Lemma elem_of_range (a b c : Z) : c ∈ range a b <-> a <= c < b.
Proof.
  unfold range. rewrite list_elem_of_fmap. split.
  - intros (i & -> & Hi). apply elem_of_seq in Hi. lia.
  - intros H. exists (Z.to_nat (c - a)). split; [lia|].
    apply elem_of_seq. lia.
Qed.

(** [range] is strictly ascending: whatever comes before an element is
    smaller, whatever comes after is larger. *)
Lemma range_split (a b r : Z) (l1 l2 : list Z) :
  range a b = l1 ++ r :: l2 ->
  (forall c, c ∈ l1 -> c < r) /\ (forall c, c ∈ l2 -> r < c).
Proof.
  unfold range. intros H.
  assert (Hr : r = a + Z.of_nat (length l1)).
  { assert (L : (l1 ++ r :: l2) !! length l1 = Some r)
      by now rewrite lookup_app_r, Nat.sub_diag by lia.
    rewrite <- H, list_lookup_fmap in L.
    destruct (seq 0 (Z.to_nat (b - a)) !! length l1) as [k|] eqn:E; [|discriminate].
    apply lookup_seq in E. simpl in L. injection L as <-. lia. }
  split; intros c Hc; apply list_elem_of_lookup in Hc as [i Hi].
  - assert (L : (l1 ++ r :: l2) !! i = Some c) by now apply lookup_app_l_Some.
    pose proof (lookup_lt_Some _ _ _ Hi) as Hlt.
    rewrite <- H, list_lookup_fmap in L.
    destruct (seq 0 (Z.to_nat (b - a)) !! i) as [k|] eqn:E; [|discriminate].
    apply lookup_seq in E. simpl in L. injection L as <-. lia.
  - assert (L : (l1 ++ r :: l2) !! (length l1 + S i)%nat = Some c).
    { rewrite lookup_app_r by lia.
      replace (length l1 + S i - length l1)%nat with (S i) by lia. exact Hi. }
    rewrite <- H, list_lookup_fmap in L.
    destruct (seq 0 (Z.to_nat (b - a)) !! (length l1 + S i)%nat) as [k|] eqn:E;
      [|discriminate].
    apply lookup_seq in E. simpl in L. injection L as <-. lia.
Qed.

Lemma count_notes_fold (q : Z) (pitches : list Z) :
  forall m : gmap Z Z,
    default 0
      (foldl (fun note_counts note =>
                <[note := default 0 (note_counts !! note) + 1]> note_counts) m pitches
       !! q)
    = default 0 (m !! q) + occurrences q pitches.
Proof.
  unfold occurrences.
  induction pitches as [|n pitches IH]; intros m; simpl; [lia|].
  rewrite IH, filter_cons. destruct (decide (n = q)) as [->|N].
  - rewrite lookup_insert_eq. simpl. lia.
  - rewrite lookup_insert_ne by exact N. lia.
Qed.

(** [note_counts.get(q, 0)] is the number of occurrences of [q]. *)
Lemma count_notes_spec (q : Z) (pitches : list Z) :
  default 0 (count_notes pitches !! q) = occurrences q pitches.
Proof.
  unfold count_notes. rewrite count_notes_fold, lookup_empty. simpl. lia.
Qed.

Lemma density_spec (pitches : list Z) (c : Z) :
  density (count_notes pitches) c = local_density pitches c.
Proof.
  unfold density, local_density, range.
  replace (c + 3 - (c - 2)) with 5 by lia. simpl.
  rewrite !count_notes_spec.
  replace (c - 2 + Z.of_nat 0) with (c - 2) by lia.
  replace (c - 2 + Z.of_nat 1) with (c - 1) by lia.
  replace (c - 2 + Z.of_nat 2) with c by lia.
  replace (c - 2 + Z.of_nat 3) with (c + 1) by lia.
  replace (c - 2 + Z.of_nat 4) with (c + 2) by lia.
  lia.
Qed.

Lemma first_least_step (nc : gmap Z Z) (seen : list Z) (acc : Z * option Z) (c : Z) :
  first_least nc seen acc -> first_least nc (seen ++ [c]) (consider nc acc c).
Proof.
  unfold first_least, consider. destruct acc as [best [m|]]; simpl.
  - intros (Hm & l1 & l2 & Hseen & H1 & H2).
    destruct (Z.ltb_spec (density nc c) m) as [Hlt|Hge]; simpl.
    + split; [reflexivity|]. exists seen, []. split; [reflexivity|]. split.
      * intros c' Hc'. rewrite Hseen in Hc'.
        apply elem_of_app in Hc' as [Hc'|Hc'].
        -- specialize (H1 c' Hc'). lia.
        -- apply elem_of_cons in Hc' as [->|Hc'].
           ++ lia.
           ++ specialize (H2 c' Hc'). lia.
      * intros c' Hc'. inversion Hc'.
    + split; [exact Hm|]. exists l1, (l2 ++ [c]). split.
      * rewrite Hseen, <- app_assoc. reflexivity.
      * split; [exact H1|]. intros c' Hc'.
        apply elem_of_app in Hc' as [Hc'|Hc'].
        -- now apply H2.
        -- apply list_elem_of_singleton in Hc' as ->. lia.
  - intros ->. split; [reflexivity|]. exists [], []. split; [reflexivity|].
    split; intros c' Hc'; inversion Hc'.
Qed.

Lemma first_least_fold (nc : gmap Z Z) (cs : list Z) :
  forall (seen : list Z) (acc : Z * option Z),
    first_least nc seen acc ->
    first_least nc (seen ++ cs) (foldl (consider nc) acc cs).
Proof.
  induction cs as [|c cs IH]; intros seen acc H; simpl.
  - now rewrite app_nil_r.
  - replace (seen ++ c :: cs) with ((seen ++ [c]) ++ cs) by now rewrite <- app_assoc.
    apply IH. now apply first_least_step.
Qed.

(** The scan over a non-empty ascending range ends on its first candidate
    of least density. *)
Lemma scan_finds_first_least (nc : gmap Z Z) (a b : Z) :
  a <= b ->
  let r := fst (foldl (consider nc) (60, None) (range a (b + 1))) in
  a <= r <= b /\
  forall c, a <= c <= b ->
    density nc r <= density nc c /\ (c < r -> density nc r < density nc c).
Proof.
  intros Hab r.
  assert (H : first_least nc ([] ++ range a (b + 1))
                (foldl (consider nc) (60, None) (range a (b + 1))))
    by (apply first_least_fold; reflexivity).
  simpl in H. unfold first_least in H. fold r in H.
  destruct (snd (foldl (consider nc) (60, None) (range a (b + 1)))) as [m|].
  - destruct H as (-> & l1 & l2 & Hrange & H1 & H2).
    destruct (range_split _ _ _ _ _ Hrange) as [Hbefore Hafter].
    assert (Hr : r ∈ range a (b + 1))
      by (rewrite Hrange; apply elem_of_app; right; left).
    apply elem_of_range in Hr. split; [lia|].
    intros c Hc.
    assert (Hin : c ∈ range a (b + 1)) by (apply elem_of_range; lia).
    rewrite Hrange in Hin. apply elem_of_app in Hin as [Hin|Hin].
    + specialize (H1 c Hin). split; lia.
    + apply elem_of_cons in Hin as [->|Hin].
      * split; lia.
      * specialize (H2 c Hin). specialize (Hafter c Hin). split; lia.
  - exfalso. assert (Hin : a ∈ range a (b + 1)) by (apply elem_of_range; lia).
    rewrite H in Hin. inversion Hin.
Qed.

Lemma range_empty (a b : Z) : b <= a -> range a b = [].
Proof. intros H. unfold range. now replace (Z.to_nat (b - a)) with 0%nat by lia. Qed.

________________

§ Task description
Print exactly, and only, the lines running from the one that contains "(H1 c Hin). split; lia." to the last line of the records above.

§ Answer below
    + specialize (H1 c Hin). split; lia.
    + apply elem_of_cons in Hin as [->|Hin].
      * split; lia.
      * specialize (H2 c Hin). specialize (Hafter c Hin). split; lia.
  - exfalso. assert (Hin : a ∈ range a (b + 1)) by (apply elem_of_range; lia).
    rewrite H in Hin. inversion Hin.
Qed.

Lemma range_empty (a b : Z) : b <= a -> range a b = [].
Proof. intros H. unfold range. now replace (Z.to_nat (b - a)) with 0%nat by lia. Qed.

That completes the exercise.